118758 I bet you are lazy and have never attempted any conditioning program for longer than two days before quitting. Why would anyone train if you are simply "born with it". There is ample research that shows improvements in various attributes including vertical from a variety of methods (yes there is a genetic component, but you CAN improve what you have, there are so few truly at their "genetic limit"). All you need to do is increase leg power, as it directly impacts on jump height. Easier said than done.

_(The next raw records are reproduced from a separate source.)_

(* ===== verification/ControlPlane.v ===== *)
(** * The control plane endpoint manager

    [cherry/fip_controlplane_reconciliation.go]: one floating IP, found by a
    tag, is kept attached to a control plane node that answers on
    [/healthz], and a service and its endpoints mirror [default/kubernetes]
    at that address. The struct is the record of its name; its two ports
    are the only fields that change. The three mutexes make the handlers of
    one kind of object run one at a time, and so does the model. *)

From S2P Require Import Prelude Constants GoStrings GoNet Api World Instances Reservations.

(** ** Definitions *)

Definition externalServiceName : string := "cloud-provider-cherry-kubernetes-external".
Definition externalServiceNamespace : string := "kube-system".
Definition metallbAnnotation : string := "metallb.universe.tf/address-pool".
Definition metallbDisabledtag : string := "disabled-metallb-do-not-use-any-address-pool".
Definition controlPlaneLabels : list string :=
  ["node-role.kubernetes.io/master"; "node-role.kubernetes.io/control-plane"].
(** [metav1.NamespaceDefault]. *)
Definition NamespaceDefault : string := "default".

(** A selector is the label it asks to be present. *)
Record controlPlaneEndpointManager := {
  apiServerPort : Z;
  nodeAPIServerPort : Z;
  fipTagKey : string;
  fipTagValue : string;
  projectID : Z;
  controlPlaneSelectors : list string;
  useHostIP : bool
}.
Definition set_ports (api node : Z) (m : controlPlaneEndpointManager)
  : controlPlaneEndpointManager := {|
  apiServerPort := api; nodeAPIServerPort := node;
  fipTagKey := fipTagKey m; fipTagValue := fipTagValue m; projectID := projectID m;
  controlPlaneSelectors := controlPlaneSelectors m; useHostIP := useHostIP m
|}.

(** [metav1.HasLabel]. *)
Definition HasLabel (node : Node) (label : string) : bool :=
  bool_decide (is_Some (default ∅ (Node_Labels node) !! label)).
Definition isControlPlaneNode (node : Node) : bool := existsb (HasLabel node) controlPlaneLabels.

(** *** Sets of nodes by name, and the filters on lists of nodes *)

Abbreviation nodeSet := (gmap string Node).
Definition nodeSet_add (ns : nodeSet) (node : Node) : nodeSet :=
  match ns !! Node_Name node with
  | Some _ => ns
  | None => <[Node_Name node := node]> ns
  end.
Definition addNodeList (ns : nodeSet) (nodes : list Node) : nodeSet := foldl nodeSet_add ns nodes.
Definition newNodeSet (nodes : list Node) : nodeSet := foldl nodeSet_add ∅ nodes.

Definition nodeFilter : Type := list Node → list Node.
Definition tryFilterSelf (self : Node) : nodeFilter := λ nodes,
  let remainingNodes := filter (λ n, Node_Name n ≠ Node_Name self) nodes in
  if decide (0 < length remainingNodes) then remainingNodes else nodes.
Definition filterDeletingNodes : nodeFilter := λ nodes,
  filter (λ n, Node_Deleting n = false) nodes.
Definition tryFilterUnschedulableNodes : nodeFilter := λ nodes,
  let schedulableNodes := filter (λ n, Node_Unschedulable n = false) nodes in
  if decide (0 < length schedulableNodes) then schedulableNodes else nodes.

Section sets.
Context `{GoRange}.

Definition toList (ns : nodeSet) : list Node := (range_map ns).*2.
Definition nodeSet_filter (filters : list nodeFilter) (ns : nodeSet) : nodeSet :=
  newNodeSet (foldl (λ nodes f, f nodes) (toList ns) filters).
End sets.

(** *** Health checks and assignment *)

Definition healthz (address : string) (port : Z) : string :=
  "https://" +:+ address +:+ ":" +:+ Itoa port +:+ "/healthz".
Definition healthURLFromControlPlaneEndpoint (m : controlPlaneEndpointManager) (ip : IPAddress)
  : string := healthz (IP_Address ip) (apiServerPort m).
Definition StatusOK : Z := 200.

Definition nodeIsAssigned (node : Node) (ipReservation : IPAddress) : res bool :=
  Ok (existsb (λ na, bool_decide (NodeAddress_Address na = IP_Address ipReservation))
        (Node_Addresses node)).

Section methods.
Context {W : Type} `{GoRange, CherryClient W, KubeClient W, HttpClient W, ApplyClient W}.
Variable m : controlPlaneEndpointManager.

Definition getControlPlaneEndpointReservation : M W IPAddress :=
  ipList ← IPAddresses_List (projectID m);
  match ipReservationByAllTags {[ fipTagKey m := fipTagValue m ]} ipList with
  | Some ip => mret ip
  | None => raise (Errorf "floating IP not found. Please verify you have one with the expected tag: %s=%s" [fipTagKey m; fipTagValue m])
  end.

(** The loop over the addresses of one node; [true] when the address was
    assigned, which ends both loops. *)
Fixpoint reassign_addresses (node : Node) (ip : IPAddress) (fipURL : string)
    (addresses : list NodeAddress) : M W bool :=
  match addresses with
  | [] => mret false
  | a :: addresses' =>
      let healthCheckAddress := healthz (NodeAddress_Address a) (nodeAPIServerPort m) in
      if decide (NodeAddress_Type a = "Hostname") then
        reassign_addresses node ip fipURL addresses'
      else if decide (healthCheckAddress = fipURL) then
        reassign_addresses node ip fipURL addresses'
      else
        match http_NewRequest healthCheckAddress with
        | Some _ => reassign_addresses node ip fipURL addresses'
        | None =>
            resp ← try (http_Do healthCheckAddress);
            match resp with
            | inl _ => reassign_addresses node ip fipURL addresses'
            | inr code =>
                if decide (code = StatusOK) then
                  serverID ← lift_res (serverIDFromProviderID (Node_ProviderID node));
                  IPAddresses_Update (IP_ID ip) (Itoa serverID);;
                  mret true
                else reassign_addresses node ip fipURL addresses'
            end
        end
  end.
Fixpoint reassign_nodes (nodes : list Node) (ip : IPAddress) (fipURL : string) : M W bool :=
  match nodes with
  | [] => mret false
  | node :: nodes' =>
      assigned ← reassign_addresses node ip fipURL (Node_Addresses node);
      if (assigned : bool) then mret true else reassign_nodes nodes' ip fipURL
  end.
Definition reassign (nodes : list Node) (ip : IPAddress) (fipURL : string) : M W unit :=
  if decide (nodeAPIServerPort m = 0%Z) then
    raise (ENew "control plane node apiserver port not yet determined, cannot reassign, will try again on next loop")
  else
    assigned ← reassign_nodes nodes ip fipURL;
    if (assigned : bool) then mret ()
    else raise (ENew "ccm didn't find a good candidate for IP allocation. Cluster is unhealthy").

Fixpoint list_nodes (selectors : list string) (ns : nodeSet) : M W nodeSet :=
  match selectors with
  | [] => mret ns
  | s :: selectors' =>
      nodes ← wrap_err (Errorw "failed to list control plane nodes with labelselector %s: %w" [s])
                (Nodes_List s);
      list_nodes selectors' (addNodeList ns nodes)
  end.

Definition tryReassign (controlPlaneEndpoint : IPAddress) (filters : list nodeFilter) : M W unit :=
  let controlPlaneHealthURL := healthURLFromControlPlaneEndpoint m controlPlaneEndpoint in
  nodeSet ← list_nodes (controlPlaneSelectors m) (newNodeSet []);
  let potentialNodes := toList (nodeSet_filter filters nodeSet) in
  wrap_err (Errorw "failed to assign the control plane endpoint: %w" [])
    (reassign potentialNodes controlPlaneEndpoint controlPlaneHealthURL).

Definition tryReassignAwayFromSelf (self : Node) : M W unit :=
  controlPlaneEndpoint ←
    wrap_err (Errorw "failed to get the control plane endpoint for the cluster: %w" [])
      getControlPlaneEndpointReservation;
  hasIP ← wrap_err (Errorw "failed when checking if node has the floating ip assignment: %w" [])
            (lift_res (nodeIsAssigned self controlPlaneEndpoint));
  if hasIP || bool_decide (IP_TargetedTo_ID controlPlaneEndpoint = 0%Z) then
    tryReassign controlPlaneEndpoint
      [filterDeletingNodes; tryFilterUnschedulableNodes; tryFilterSelf self]
  else mret ().

(** The address the health check of the assigned node goes through: with
    [useHostIP] the last external address that is not the floating IP. *)
Fixpoint host_url (addresses : list NodeAddress) (ip : IPAddress) (url : string) : string :=
  match addresses with
  | [] => url
  | a :: addresses' =>
      host_url addresses' ip
        (if decide (NodeAddress_Type a = NodeExternalIP ∧ NodeAddress_Address a ≠ IP_Address ip)
         then healthz (NodeAddress_Address a) (nodeAPIServerPort m) else url)
  end.
Definition checked_url (node : Node) (ip : IPAddress) : string :=
  let url := healthURLFromControlPlaneEndpoint m ip in
  if useHostIP m then host_url (Node_Addresses node) ip url else url.

Definition doHealthCheck (node : Node) : M W unit :=
  controlPlaneEndpoint ←
    wrap_err (Errorw "failed to get the control plane endpoint for the cluster: %w" [])
      getControlPlaneEndpointReservation;
  if decide (IP_TargetedTo_ID controlPlaneEndpoint = 0%Z) then
    tryReassign controlPlaneEndpoint [filterDeletingNodes; tryFilterUnschedulableNodes]
  else
    ok ← wrap_err (Errorw "failed when checking if node has the fip assignment: %w" [])
           (lift_res (nodeIsAssigned node controlPlaneEndpoint));
    if (ok : bool) then
      let controlPlaneHealthURL := checked_url node controlPlaneEndpoint in
      match http_NewRequest controlPlaneHealthURL with
      | Some err => raise (Errorw "error constructing GET request for %s: %w" [controlPlaneHealthURL] err)
      | None =>
          resp ← try (http_Do controlPlaneHealthURL);
          match resp with
          | inr code =>
              if decide (code = StatusOK) then mret ()
              else tryReassign controlPlaneEndpoint [filterDeletingNodes; tryFilterUnschedulableNodes]
          | inl _ =>
              tryReassign controlPlaneEndpoint [filterDeletingNodes; tryFilterUnschedulableNodes]
          end
      end
    else mret ().
End methods.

123abc your post is not useless, thankyou for putting it there, I have looked at them both, and there is some information in some of the articles in the second link I may use in a paper I am writing on improving vertical jump ability, as I am assessing various jump programs. Some of the exercises though need progressions taught, as it is a bodybuilding site; for example the Dr Squat articles' (the first one) first exercise is a power clean you would never start with that with a first time weightlifter, there is a progression to it (on a side note I would have thought they could find someone with better form for their pictures of this exercise, but they do say to get an experienced coach).
Some of the bionic plyometric stuff may be worth reading, some certainly not all. I think it is the first time I have ever read "strengthen the toe muscle" lol.
I will read the others later, just picked a couple out first. Anyway Thankyou 123abc your post is not wasted, I am sure others read it too, but chose not to post about it here.